Ferraz Inhaúma Neves, Garcia Ana Cristina Bicharra
ADDLabs - Active Documentation and Design, Instituto de Computação - Universidade Federal Fluminensem, Av. Gen. Milton Tavares de Souza, s/n - 24210-340 Niterói, RJ Brazil.
Springerplus. 2013 Sep 11;2:452. doi: 10.1186/2193-1801-2-452. eCollection 2013.
Data mining has emerged to address the problem of transforming data into useful knowledge. Although most data mining techniques, such as the use of association rules, may substantially reduce the search effort over large data sets, often, the consequential outcomes surpass the amount of information humanly manageable. On the other hand, important association rules may be overlooked owing to the setting of the support threshold, which is a very subjective metric, but rooted in most data mining techniques.

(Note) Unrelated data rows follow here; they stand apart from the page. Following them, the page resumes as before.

(* ===== verification/RtQueue.v ===== *)
(** The priority arrays of the real-time class.

    [arr_ok] relates the lists and the bitmap of a run queue to the tasks, [cnt_ok] its
    counters, [top_ok] the highest queued priority and [push_ok] the list of pushable
    tasks.  Only some members of a task matter for them: its [key].  The lemmas show
    what the single updates of [Rt] do to each of the relations. *)

From Stdlib Require Import ZArith Lia List.
From stdpp Require Import base list numbers option sorting.
From S2P Require Import Prelude Plist Cpupri Deadline Rt.

Module RtQueue.
Export Rt.
Import Deadline(SCHED_RR).

Section Queue.
Context {pf : RtPlatform}.

(** *** Keys *)

Record key_of := mk_key {
  k_prio : Z;
  k_policy : Z;
  k_cpu : Z;
  k_migr : bool;
  k_list : bool;
  k_on : bool
}.

Definition key (t : task) : key_of :=
  mk_key (prio t) (policy t) (cpu t) (1 <? nr_cpus_allowed t) (on_list t) (on_rt_rq t).

Definition PID_MAX_LIMIT : Z := 2 ^ 22.

(** *** What the members of a run queue mean *)

(** Task [p] is on the list of priority [i]. *)
Definition listed (q : rt_rq) (i p : Z) : Prop := exists l, aref (queue q) i = Some l /\ p ∈ l.

Record arr_ok (K : Z -> key_of) (c : Z) (q : rt_rq) : Prop := {
  arr_len : length (queue q) = Z.to_nat MAX_RT_PRIO;
  arr_nodup : NoDup (concat (queue q));
  arr_mem : forall p i, listed q i p <-> k_list (K p) = true /\ k_cpu (K p) = c /\ k_prio (K p) = i;
  arr_bits : forall i, Z.testbit (bitmap q) i = true <-> i = MAX_RT_PRIO \/ exists p, listed q i p;
  arr_ids : forall p i, listed q i p -> 0 <= p < PID_MAX_LIMIT
}.
(** The common part of the changes: [f] is applied between the two halves. *)
Lemma change_spec w p f df ef : let t := task_of w p in let c := cpu t in inv w -> 0 <= p < PID_MAX_LIMIT ->
  move_entity ef = move_entity df ->
  (forall t', cpu (f t') = cpu t' /\ on_rq (f t') = on_rq t' /\ on_list (f t') = on_list t' /\ on_rt_rq (f t') = on_rt_rq t') ->
  (forall t', trest t' = trest t -> class_ok (f t') /\
     (move_entity df = false -> prio (f t') = prio t /\ is_rt (f t') = is_rt t)) ->
  exists w1 w2, (if task_on_rq_queued t then dequeue_task w c p df else Some w) = Some w1 /\
    (if curr (cpu_rq w c) =? p then put_prev_task w1 c p else Some w1) = Some w2 /\ fr w w2 /\
    exists w4, (if task_on_rq_queued t then enqueue_task (on_task w2 p f) c p ef else Some (on_task w2 p f)) = Some w4 /\
      inv (if curr (cpu_rq w c) =? p then set_next_task w4 c p else w4).
Proof.
  intros t c I Id M Hf Hc.
  destruct (take_out w p df (task_on_rq_queued t) (curr (cpu_rq w c) =? p) I eq_refl) as (w1 & w2 & E1 & E2 & G2 & F2 & Fl2 & L2).
  exists w1, w2. split_and!; [done..|]. set (w3 := on_task w2 p f). destruct (Hf (task_of w2 p)) as (H1 & H2 & H3 & H4).
  destruct (Hc (task_of w2 p) (fr_task _ _ F2 p)) as [H5 H6].
  assert (T3 : task_of w3 p = f (task_of w2 p)) by (unfold w3; simpl; apply upd_eq).
  assert (C2 : cpu (task_of w2 p) = c) by apply (fr_cpu _ _ p F2).
  pose proof (inv_queued _ I p) as Q. fold t in Q, L2.
  assert (G3 : good (Some p) w3).
  { apply change_good; rewrite ?H1, ?H3; try done; [apply G2|]. rewrite L2. intros [_ Hm%negb_true_iff]%andb_true_iff.
    split; [done|]. rewrite (fr_prio _ _ p F2). by apply H6. }
  assert (R3 : is_rt (task_of w3 p) = true -> 0 <= prio (task_of w3 p) < MAX_RT_PRIO /\ 0 <= p < PID_MAX_LIMIT).
  { rewrite T3. intros R. split; [by apply class_ok_rt|done]. }
  destruct (put_in w3 p ef (task_on_rq_queued t) (curr (cpu_rq w c) =? p) G3) as (w4 & E4 & G4 & F4 & Fl4 & O4).
  - intros Hr%Z.eqb_eq. rewrite T3, H1, C2. unfold w3. simpl. by rewrite (fr_curr _ _ F2).
  - done.
  - rewrite T3, H3, L2, Q, M. destruct (move_entity df); simpl; [by rewrite !andb_false_r|]. destruct H6 as [_ ->]; done.
  - rewrite T3, H1, C2 in E4, G4, F4, Fl4, O4. exists w4. split; [done|].
    eapply (change_inv w w2 _ p f); try done; rewrite <- T3; done.
Qed.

This paper presents a study on the effects, in terms of precision and recall, of using a data preparation technique, called SemPrune, which is built on domain ontology. SemPrune is intended for pre- and post-processing phases of data mining. Identifying generalization/specialization relations, as well as composition/decomposition relations, is the key to successfully applying SemPrune.
数据挖掘应运而生,旨在解决将数据转化为有用知识这一问题。尽管大多数数据挖掘技术,如关联规则的使用,可能会大幅减少在大型数据集上的搜索工作量,但通常情况下,其产生的结果超出了人类可管理的信息量。另一方面,由于支持阈值的设置(这是一个非常主观的指标,但在大多数数据挖掘技术中都存在),重要的关联规则可能会被忽视。本文呈现了一项关于使用一种名为SemPrune的数据准备技术(基于领域本体构建)在精确率和召回率方面所产生效果的研究。SemPrune旨在用于数据挖掘的预处理和后处理阶段。识别泛化/特化关系以及组合/分解关系是成功应用SemPrune的关键。